# Description of the task
Write out exactly the lines below that run from the one containing "(rev cur)] end" through the one containing "Definition py_split_on (sep", both included, with no other lines.

# Given information

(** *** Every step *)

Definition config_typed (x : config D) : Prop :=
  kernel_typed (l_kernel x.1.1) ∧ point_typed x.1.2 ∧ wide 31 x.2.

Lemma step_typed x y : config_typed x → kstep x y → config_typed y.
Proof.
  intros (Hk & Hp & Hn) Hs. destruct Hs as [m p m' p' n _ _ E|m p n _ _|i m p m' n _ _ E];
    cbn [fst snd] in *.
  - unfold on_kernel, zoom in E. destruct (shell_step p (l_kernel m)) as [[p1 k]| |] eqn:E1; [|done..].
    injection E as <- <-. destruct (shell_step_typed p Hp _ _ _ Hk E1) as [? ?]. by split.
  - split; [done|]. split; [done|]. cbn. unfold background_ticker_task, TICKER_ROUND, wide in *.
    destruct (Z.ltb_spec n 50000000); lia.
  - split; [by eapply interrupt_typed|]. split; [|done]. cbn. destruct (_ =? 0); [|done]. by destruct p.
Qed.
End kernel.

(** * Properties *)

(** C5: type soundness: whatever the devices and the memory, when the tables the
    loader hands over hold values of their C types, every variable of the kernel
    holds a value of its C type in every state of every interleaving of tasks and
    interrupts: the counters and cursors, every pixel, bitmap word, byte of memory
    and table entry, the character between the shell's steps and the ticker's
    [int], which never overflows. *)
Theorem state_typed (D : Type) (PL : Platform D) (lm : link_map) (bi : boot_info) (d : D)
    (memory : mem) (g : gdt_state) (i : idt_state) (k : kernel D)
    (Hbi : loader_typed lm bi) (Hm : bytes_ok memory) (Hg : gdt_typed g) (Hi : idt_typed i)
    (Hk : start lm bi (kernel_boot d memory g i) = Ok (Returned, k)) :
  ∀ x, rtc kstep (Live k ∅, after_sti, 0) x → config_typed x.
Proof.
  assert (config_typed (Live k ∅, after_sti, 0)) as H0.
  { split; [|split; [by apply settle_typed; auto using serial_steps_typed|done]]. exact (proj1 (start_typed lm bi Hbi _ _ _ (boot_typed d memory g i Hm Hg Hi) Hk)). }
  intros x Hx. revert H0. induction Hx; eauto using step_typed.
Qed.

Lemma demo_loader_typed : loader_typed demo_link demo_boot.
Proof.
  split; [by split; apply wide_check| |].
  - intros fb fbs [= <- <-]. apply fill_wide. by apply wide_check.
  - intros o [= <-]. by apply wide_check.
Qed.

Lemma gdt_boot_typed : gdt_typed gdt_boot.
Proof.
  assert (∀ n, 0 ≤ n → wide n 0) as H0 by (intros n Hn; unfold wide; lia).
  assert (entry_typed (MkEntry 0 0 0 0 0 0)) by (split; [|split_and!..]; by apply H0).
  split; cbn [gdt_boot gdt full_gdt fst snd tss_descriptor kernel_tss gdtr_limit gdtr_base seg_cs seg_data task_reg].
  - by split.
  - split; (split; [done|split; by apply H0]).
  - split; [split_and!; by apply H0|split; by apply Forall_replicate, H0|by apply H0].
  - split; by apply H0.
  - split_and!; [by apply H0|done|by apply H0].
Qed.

* * *

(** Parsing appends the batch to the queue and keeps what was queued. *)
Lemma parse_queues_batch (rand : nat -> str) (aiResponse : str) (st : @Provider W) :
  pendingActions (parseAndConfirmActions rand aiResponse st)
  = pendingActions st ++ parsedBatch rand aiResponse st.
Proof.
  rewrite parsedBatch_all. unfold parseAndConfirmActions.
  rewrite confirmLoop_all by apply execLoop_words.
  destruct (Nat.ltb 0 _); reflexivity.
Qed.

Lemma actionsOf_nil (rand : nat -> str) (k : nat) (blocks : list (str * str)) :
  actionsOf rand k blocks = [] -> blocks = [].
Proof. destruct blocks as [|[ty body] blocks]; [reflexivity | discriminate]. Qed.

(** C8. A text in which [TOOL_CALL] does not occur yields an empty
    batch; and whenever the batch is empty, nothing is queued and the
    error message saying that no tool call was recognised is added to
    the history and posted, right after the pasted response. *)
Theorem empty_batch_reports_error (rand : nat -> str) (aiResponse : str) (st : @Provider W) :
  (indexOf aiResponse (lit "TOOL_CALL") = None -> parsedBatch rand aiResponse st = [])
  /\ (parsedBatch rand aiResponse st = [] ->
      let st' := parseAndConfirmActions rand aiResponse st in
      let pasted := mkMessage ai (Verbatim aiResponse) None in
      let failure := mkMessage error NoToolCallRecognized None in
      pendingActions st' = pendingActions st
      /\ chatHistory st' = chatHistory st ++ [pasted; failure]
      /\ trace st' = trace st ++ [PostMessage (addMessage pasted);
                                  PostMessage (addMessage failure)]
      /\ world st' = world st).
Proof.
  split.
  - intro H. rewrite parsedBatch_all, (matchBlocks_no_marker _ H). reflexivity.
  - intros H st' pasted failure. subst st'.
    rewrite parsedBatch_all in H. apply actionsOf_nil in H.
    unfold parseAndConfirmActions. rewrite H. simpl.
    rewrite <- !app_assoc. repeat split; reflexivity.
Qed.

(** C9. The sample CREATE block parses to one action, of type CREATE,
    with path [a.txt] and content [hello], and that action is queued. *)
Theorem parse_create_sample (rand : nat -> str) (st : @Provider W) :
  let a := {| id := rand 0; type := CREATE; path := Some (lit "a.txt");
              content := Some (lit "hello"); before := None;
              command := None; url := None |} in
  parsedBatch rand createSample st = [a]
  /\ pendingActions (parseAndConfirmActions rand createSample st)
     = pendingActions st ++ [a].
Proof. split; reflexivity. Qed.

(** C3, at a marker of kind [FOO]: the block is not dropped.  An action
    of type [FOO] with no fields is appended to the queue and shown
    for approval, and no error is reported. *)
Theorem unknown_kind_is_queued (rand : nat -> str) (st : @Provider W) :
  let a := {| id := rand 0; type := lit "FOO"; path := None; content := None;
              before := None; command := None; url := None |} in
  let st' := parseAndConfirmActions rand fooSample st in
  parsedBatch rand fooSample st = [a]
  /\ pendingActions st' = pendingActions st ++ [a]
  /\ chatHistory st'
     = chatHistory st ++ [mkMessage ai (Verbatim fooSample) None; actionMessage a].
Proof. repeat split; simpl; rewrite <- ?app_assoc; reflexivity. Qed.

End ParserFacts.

...

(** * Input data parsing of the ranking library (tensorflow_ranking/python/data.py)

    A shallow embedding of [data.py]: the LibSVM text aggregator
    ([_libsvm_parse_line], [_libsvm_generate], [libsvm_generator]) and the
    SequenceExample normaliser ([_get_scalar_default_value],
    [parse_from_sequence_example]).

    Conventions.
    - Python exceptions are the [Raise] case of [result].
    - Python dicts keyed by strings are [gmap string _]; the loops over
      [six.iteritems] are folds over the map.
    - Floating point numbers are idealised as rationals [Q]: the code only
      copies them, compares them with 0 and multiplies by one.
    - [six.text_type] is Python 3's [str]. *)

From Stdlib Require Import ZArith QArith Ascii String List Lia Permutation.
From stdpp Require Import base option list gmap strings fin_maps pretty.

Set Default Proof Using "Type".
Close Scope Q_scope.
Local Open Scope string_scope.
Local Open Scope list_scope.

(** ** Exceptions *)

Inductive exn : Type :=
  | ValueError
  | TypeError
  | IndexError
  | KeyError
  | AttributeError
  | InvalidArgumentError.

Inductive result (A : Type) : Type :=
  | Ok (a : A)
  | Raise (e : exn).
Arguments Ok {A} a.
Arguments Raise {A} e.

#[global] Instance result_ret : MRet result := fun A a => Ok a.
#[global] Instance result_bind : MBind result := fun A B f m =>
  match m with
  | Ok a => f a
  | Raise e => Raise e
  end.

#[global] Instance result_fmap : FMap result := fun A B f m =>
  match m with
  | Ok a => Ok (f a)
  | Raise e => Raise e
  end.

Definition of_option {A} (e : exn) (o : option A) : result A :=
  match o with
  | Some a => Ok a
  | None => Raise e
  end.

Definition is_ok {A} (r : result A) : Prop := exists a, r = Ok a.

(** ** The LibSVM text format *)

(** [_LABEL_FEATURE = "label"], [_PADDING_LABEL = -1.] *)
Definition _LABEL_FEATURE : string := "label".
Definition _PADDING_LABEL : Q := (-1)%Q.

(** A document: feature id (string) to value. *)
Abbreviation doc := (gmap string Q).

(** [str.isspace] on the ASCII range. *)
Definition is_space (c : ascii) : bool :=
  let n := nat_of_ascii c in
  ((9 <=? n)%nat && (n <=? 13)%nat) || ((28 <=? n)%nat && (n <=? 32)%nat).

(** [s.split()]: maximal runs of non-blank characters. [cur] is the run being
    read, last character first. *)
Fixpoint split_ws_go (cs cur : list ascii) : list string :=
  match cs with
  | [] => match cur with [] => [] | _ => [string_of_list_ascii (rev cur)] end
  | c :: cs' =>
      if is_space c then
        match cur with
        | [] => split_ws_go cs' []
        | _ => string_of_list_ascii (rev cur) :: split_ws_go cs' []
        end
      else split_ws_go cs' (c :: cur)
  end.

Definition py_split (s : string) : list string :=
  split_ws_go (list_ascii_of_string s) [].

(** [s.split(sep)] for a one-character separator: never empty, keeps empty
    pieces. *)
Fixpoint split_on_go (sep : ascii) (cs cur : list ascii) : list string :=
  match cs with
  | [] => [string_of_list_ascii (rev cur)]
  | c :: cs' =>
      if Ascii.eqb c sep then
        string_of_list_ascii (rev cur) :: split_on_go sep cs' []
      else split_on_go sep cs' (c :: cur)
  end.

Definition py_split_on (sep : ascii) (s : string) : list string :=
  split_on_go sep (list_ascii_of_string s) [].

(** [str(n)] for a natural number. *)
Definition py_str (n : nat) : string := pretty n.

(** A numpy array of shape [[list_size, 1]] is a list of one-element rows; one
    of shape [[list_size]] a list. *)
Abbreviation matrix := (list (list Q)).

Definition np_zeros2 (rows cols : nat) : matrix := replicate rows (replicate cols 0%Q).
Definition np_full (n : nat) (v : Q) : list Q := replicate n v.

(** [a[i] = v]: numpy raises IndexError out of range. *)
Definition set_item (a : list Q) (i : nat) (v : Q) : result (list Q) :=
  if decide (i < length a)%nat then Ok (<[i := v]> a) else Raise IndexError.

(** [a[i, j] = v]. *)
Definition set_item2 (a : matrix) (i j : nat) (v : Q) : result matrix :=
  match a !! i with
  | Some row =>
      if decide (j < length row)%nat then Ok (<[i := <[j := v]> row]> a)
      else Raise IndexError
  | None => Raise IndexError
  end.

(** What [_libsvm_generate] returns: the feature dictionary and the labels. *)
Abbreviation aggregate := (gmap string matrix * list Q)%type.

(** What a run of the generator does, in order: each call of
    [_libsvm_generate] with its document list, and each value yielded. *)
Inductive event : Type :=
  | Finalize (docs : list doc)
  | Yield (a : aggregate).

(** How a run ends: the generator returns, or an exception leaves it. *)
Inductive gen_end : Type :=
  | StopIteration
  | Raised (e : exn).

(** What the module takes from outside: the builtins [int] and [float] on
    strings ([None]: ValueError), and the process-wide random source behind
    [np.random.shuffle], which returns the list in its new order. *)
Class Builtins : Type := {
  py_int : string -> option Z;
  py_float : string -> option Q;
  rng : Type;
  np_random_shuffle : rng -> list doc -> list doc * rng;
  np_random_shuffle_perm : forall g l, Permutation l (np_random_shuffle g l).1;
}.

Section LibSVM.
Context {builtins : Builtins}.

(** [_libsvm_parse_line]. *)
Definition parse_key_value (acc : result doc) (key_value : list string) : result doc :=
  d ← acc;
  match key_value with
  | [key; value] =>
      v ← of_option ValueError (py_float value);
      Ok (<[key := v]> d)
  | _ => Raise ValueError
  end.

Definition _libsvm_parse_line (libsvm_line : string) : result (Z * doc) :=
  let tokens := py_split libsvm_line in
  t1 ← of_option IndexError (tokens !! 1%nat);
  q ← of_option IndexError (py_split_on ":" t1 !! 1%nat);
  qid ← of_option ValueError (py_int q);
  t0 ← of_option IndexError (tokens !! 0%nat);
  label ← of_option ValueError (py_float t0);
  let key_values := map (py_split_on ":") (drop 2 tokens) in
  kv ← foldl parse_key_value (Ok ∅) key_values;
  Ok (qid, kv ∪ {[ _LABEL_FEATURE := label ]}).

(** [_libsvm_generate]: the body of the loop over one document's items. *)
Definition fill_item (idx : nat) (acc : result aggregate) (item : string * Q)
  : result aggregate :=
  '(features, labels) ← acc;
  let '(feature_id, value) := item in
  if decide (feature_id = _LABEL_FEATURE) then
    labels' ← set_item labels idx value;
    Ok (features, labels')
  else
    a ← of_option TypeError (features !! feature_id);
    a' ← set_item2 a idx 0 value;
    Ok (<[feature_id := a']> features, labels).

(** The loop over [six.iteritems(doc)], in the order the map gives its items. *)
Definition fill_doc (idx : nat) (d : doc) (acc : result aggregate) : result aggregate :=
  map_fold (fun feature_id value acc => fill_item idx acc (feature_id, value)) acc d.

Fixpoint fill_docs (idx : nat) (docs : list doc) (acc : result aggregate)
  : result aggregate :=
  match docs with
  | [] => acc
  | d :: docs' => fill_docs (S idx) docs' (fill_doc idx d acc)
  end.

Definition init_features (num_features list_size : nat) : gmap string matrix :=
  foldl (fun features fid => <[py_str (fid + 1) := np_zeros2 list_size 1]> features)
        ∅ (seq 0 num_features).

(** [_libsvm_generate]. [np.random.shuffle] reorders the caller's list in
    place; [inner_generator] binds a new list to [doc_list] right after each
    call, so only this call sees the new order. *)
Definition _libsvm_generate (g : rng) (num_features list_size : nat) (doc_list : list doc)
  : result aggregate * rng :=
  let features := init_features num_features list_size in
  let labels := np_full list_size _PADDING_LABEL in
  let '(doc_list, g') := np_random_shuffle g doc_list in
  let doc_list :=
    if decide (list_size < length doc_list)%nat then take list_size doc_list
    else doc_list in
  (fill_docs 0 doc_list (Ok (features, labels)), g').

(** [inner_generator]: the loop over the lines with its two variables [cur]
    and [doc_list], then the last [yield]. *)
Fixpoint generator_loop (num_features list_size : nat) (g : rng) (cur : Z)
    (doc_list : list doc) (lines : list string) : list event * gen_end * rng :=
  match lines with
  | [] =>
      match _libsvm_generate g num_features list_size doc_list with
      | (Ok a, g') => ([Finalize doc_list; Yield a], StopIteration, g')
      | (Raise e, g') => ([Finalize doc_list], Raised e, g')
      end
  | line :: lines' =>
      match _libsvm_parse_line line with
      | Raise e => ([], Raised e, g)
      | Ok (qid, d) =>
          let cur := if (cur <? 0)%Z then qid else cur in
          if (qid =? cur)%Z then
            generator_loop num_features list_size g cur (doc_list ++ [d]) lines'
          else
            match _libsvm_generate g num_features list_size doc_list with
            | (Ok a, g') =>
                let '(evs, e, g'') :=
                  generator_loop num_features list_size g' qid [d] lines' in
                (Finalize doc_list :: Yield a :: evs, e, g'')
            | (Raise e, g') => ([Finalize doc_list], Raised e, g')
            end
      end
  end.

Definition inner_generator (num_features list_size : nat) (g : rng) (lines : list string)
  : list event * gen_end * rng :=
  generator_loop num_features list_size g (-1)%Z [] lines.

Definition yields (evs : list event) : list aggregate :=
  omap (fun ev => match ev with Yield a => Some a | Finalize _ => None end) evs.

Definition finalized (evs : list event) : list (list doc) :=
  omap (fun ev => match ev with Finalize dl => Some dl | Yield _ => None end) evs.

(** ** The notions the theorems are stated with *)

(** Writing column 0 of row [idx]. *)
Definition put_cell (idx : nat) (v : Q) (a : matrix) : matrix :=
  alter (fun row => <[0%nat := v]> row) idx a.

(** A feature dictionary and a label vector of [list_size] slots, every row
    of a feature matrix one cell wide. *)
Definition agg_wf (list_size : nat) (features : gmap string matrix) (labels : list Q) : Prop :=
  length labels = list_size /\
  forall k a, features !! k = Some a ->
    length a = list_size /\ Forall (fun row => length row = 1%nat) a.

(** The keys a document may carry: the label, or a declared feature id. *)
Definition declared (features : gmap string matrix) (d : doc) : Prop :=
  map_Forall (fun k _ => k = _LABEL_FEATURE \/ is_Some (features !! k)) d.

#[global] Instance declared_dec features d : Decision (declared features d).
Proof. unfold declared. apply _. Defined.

# Exercise answer
  | [] => match cur with [] => [] | _ => [string_of_list_ascii (rev cur)] end
  | c :: cs' =>
      if is_space c then
        match cur with
        | [] => split_ws_go cs' []
        | _ => string_of_list_ascii (rev cur) :: split_ws_go cs' []
        end
      else split_ws_go cs' (c :: cur)
  end.

Definition py_split (s : string) : list string :=
  split_ws_go (list_ascii_of_string s) [].

(** [s.split(sep)] for a one-character separator: never empty, keeps empty
    pieces. *)
Fixpoint split_on_go (sep : ascii) (cs cur : list ascii) : list string :=
  match cs with
  | [] => [string_of_list_ascii (rev cur)]
  | c :: cs' =>
      if Ascii.eqb c sep then
        string_of_list_ascii (rev cur) :: split_on_go sep cs' []
      else split_on_go sep cs' (c :: cur)
  end.

Definition py_split_on (sep : ascii) (s : string) : list string :=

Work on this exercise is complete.